Ohanian goes beyond earlier accounts by presenting detailed evidence that (1) the Great Depression was the first recession where wage cuts were rare and work sharing was common; (2) leaders of labor and industry, leading academics, and major media all gave Hoover personal credit for this new-found wage rigidity; (3) the union premium at the time was unusually large, making it prudent for firms to make major concessions to avoid unionization; and finally, (4) Hoover’s policies actually delivered the promised benefit of industrial peace:
In return for industry following Hoover’s program, labor largely kept their pledge to Hoover to not strike, as man-days lost to work stoppages was at its all time low in 1930 (U.S. Bureau of Census, ). Moreover, there was little labor organization during this period. Freeman reports that union membership as a fraction of non-agricultural employment fell between 1929 and 1931.

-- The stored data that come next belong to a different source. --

Fixpoint map_set (k : string) (v : AuditEntry) (m : Store) : Store :=
  match m with
  | [] => [(k, v)]
  | (k', v') :: r =>
      if String.eqb k k' then (k, v) :: r else (k', v') :: map_set k v r
  end.

Definition map_delete (k : string) (m : Store) : Store :=
  filter (fun kv => negb (String.eqb k (fst kv))) m.

Fixpoint map_get (k : string) (m : Store) : option AuditEntry :=
  match m with
  | [] => None
  | (k', v) :: r => if String.eqb k k' then Some v else map_get k r
  end.

Definition map_has (k : string) (m : Store) : bool :=
  existsb (fun kv => String.eqb k (fst kv)) m.

Definition map_values (m : Store) : list AuditEntry := map snd m.

Definition map_size (m : Store) : Z := Z.of_nat (List.length m).

(** *** [Array.prototype.sort(cmp)]: a stable sort; [a] goes before [b]
    when [cmp a b] is negative and ties keep their order *)

Section Sort.
Context {A : Type} (cmp : A -> A -> Z).

Fixpoint insert_by (x : A) (l : list A) : list A :=
  match l with
  | [] => [x]
  | y :: r => if cmp x y <=? 0 then x :: y :: r else y :: insert_by x r
  end.

Fixpoint sort_by (l : list A) : list A :=
  match l with
  | [] => []
  | x :: r => insert_by x (sort_by r)
  end.

End Sort.

(** [l.slice(0, n)] for an integer [n] *)
Definition slice_to (n : Z) {A} (l : list A) : list A :=
  if n <? 0 then firstn (Z.to_nat (Z.of_nat (List.length l) + n)) l
  else firstn (Z.to_nat n) l.

Definition oldest_first (a b : AuditEntry) : Z := timestamp a - timestamp b.
Definition newest_first (a b : AuditEntry) : Z := timestamp b - timestamp a.

(** The fields of a logger: the map and what the audit file holds. *)
Record Logger := {
  entries : Store;
  saved : option (list AuditEntry)
}.

Definition new_logger : Logger := {| entries := []; saved := None |}.

(** What one call reads from outside: [randomUUID()], [Date.now()] and
    whether the disk takes the write. *)
Record Env := {
  uuid : string;
  now : Z;
  write_ok : bool
}.

(** [saveToFile]: a failed write is reported and swallowed. *)
Definition saveToFile (cfg : AuditConfig) (env : Env) (lg : Logger) : Logger :=
  match storage cfg with
  | memory => lg
  | file =>
      if write_ok env
      then {| entries := entries lg; saved := Some (map_values (entries lg)) |}
      else lg
  end.

(** [loadFromFile], given what was read and parsed. *)
Definition loadFromFile (read : option (list AuditEntry)) (lg : Logger) : Logger :=
  match read with
  | Some es =>
      {| entries := fold_left (fun m e => map_set (id e) e m) es (entries lg);
         saved := saved lg |}
  | None => lg
  end.

Definition evict_oldest (m : Store) : Store :=
  match sort_by oldest_first (map_values m) with
  | oldest :: _ => map_delete (id oldest) m
  | [] => m
  end.

Definition full_entry (cfg : AuditConfig) (env : Env) (e : LogInput) : AuditEntry :=
  {| id := uuid env;
     timestamp := if includeTimestamps cfg then now env else 0;
     action := in_action e;
     details := in_details e;
     txSignature := in_txSignature e;
     firewallResult := in_firewallResult e;
     sanitizerResult := in_sanitizerResult e;
     isolatorResult := in_isolatorResult e |}.

(** [log]: the returned id and the logger after the call. *)
Definition log (cfg : AuditConfig) (env : Env) (e : LogInput) (lg : Logger)
  : string * Logger :=
  let fullEntry := full_entry cfg env e in
  let m := if map_size (entries lg) >=? maxEntries cfg
           then evict_oldest (entries lg) else entries lg in
  let lg1 := {| entries := map_set (uuid env) fullEntry m; saved := saved lg |} in
  (uuid env, saveToFile cfg env lg1).

Definition logTransactionCheck (cfg : AuditConfig) (env : Env)
    (act : string) (det : list (string * Detail)) (fw : FirewallSummary)
    (sig : option string) (lg : Logger) : string * Logger :=
  log cfg env
      {| in_action := act; in_details := det; in_txSignature := sig;
         in_firewallResult := Some fw; in_sanitizerResult := None;
         in_isolatorResult := None |} lg.

Definition getLog (k : string) (lg : Logger) : option AuditEntry :=
  map_get k (entries lg).

Definition opt_string_eqb (a b : option string) : bool :=
  match a, b with
  | Some x, Some y => String.eqb x y
  | None, None => true
  | _, _ => false
  end.

(** One [if (filter.k) entries = ...] step of [getLogs]. *)
Definition narrow {K} (t : K -> bool) (o : option K)
    (f : K -> list AuditEntry -> list AuditEntry) (l : list AuditEntry)
  : list AuditEntry :=
  match o with
  | Some k => if t k then f k l else l
  | None => l
  end.

Definition apply_filter (f : AuditFilter) (l : list AuditEntry) : list AuditEntry :=
  let l := narrow Js.truthy_string (by_action f)
             (fun a => filter (fun e => String.eqb (action e) a)) l in
  let l := narrow Js.truthy_bigint (fromTimestamp f)
             (fun t => filter (fun e => timestamp e >=? t)) l in
  let l := narrow Js.truthy_bigint (toTimestamp f)
             (fun t => filter (fun e => timestamp e <=? t)) l in
  let l := narrow Js.truthy_string (by_txSignature f)
             (fun g => filter (fun e => opt_string_eqb (txSignature e) (Some g))) l in
  narrow Js.truthy_bigint (limit f) (fun n => slice_to n) l.

Definition getLogs (filter : option AuditFilter) (lg : Logger) : list AuditEntry :=
  let l := map_values (entries lg) in
  let l := match filter with Some f => apply_filter f l | None => l end in
  sort_by newest_first l.

Definition clear (cfg : AuditConfig) (env : Env) (lg : Logger) : Logger :=
  saveToFile cfg env {| entries := []; saved := saved lg |}.

Definition logSanitization (cfg : AuditConfig) (env : Env)
    (inputPreview : string) (threats : Z) (modified : bool) (lg : Logger)
  : string * Logger :=
  log cfg env
      {| in_action := "sanitize";
         in_details := [("inputPreview", DString (Js.slice 0 100 inputPreview))];
         in_txSignature := None; in_firewallResult := None;
         in_sanitizerResult :=
           Some {| threatsDetected := threats; san_modified := modified |};
         in_isolatorResult := None |} lg.

Definition logRedaction (cfg : AuditConfig) (env : Env)
    (redacted : Z) (types : list string) (lg : Logger) : string * Logger :=
  log cfg env
      {| in_action := "redact";
         in_details := [("types", DStrings types)];
         in_txSignature := None; in_firewallResult := None;
         in_sanitizerResult := None;
         in_isolatorResult := Some {| secretsRedacted := redacted |} |} lg.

I suspect that most macroeconomists will see Ohanian’s history as window-dressing, and his subsequent calibrations as his “real” contribution. I’d exactly reverse that judgment. As a rule, calibrations are a question-begging leap of faith that the world resembles a tractable homework problem, and Ohanian’s is no exception. But his history genuinely advances our knowledge of the Hoover phase of the Great Depression. Hoover’s wage stabilization policy wasn’t a banana subsidy. It was more like a “voluntary” export quota, where firms consent to one bad thing in order to escape an even worse fate that government has waiting in the wings.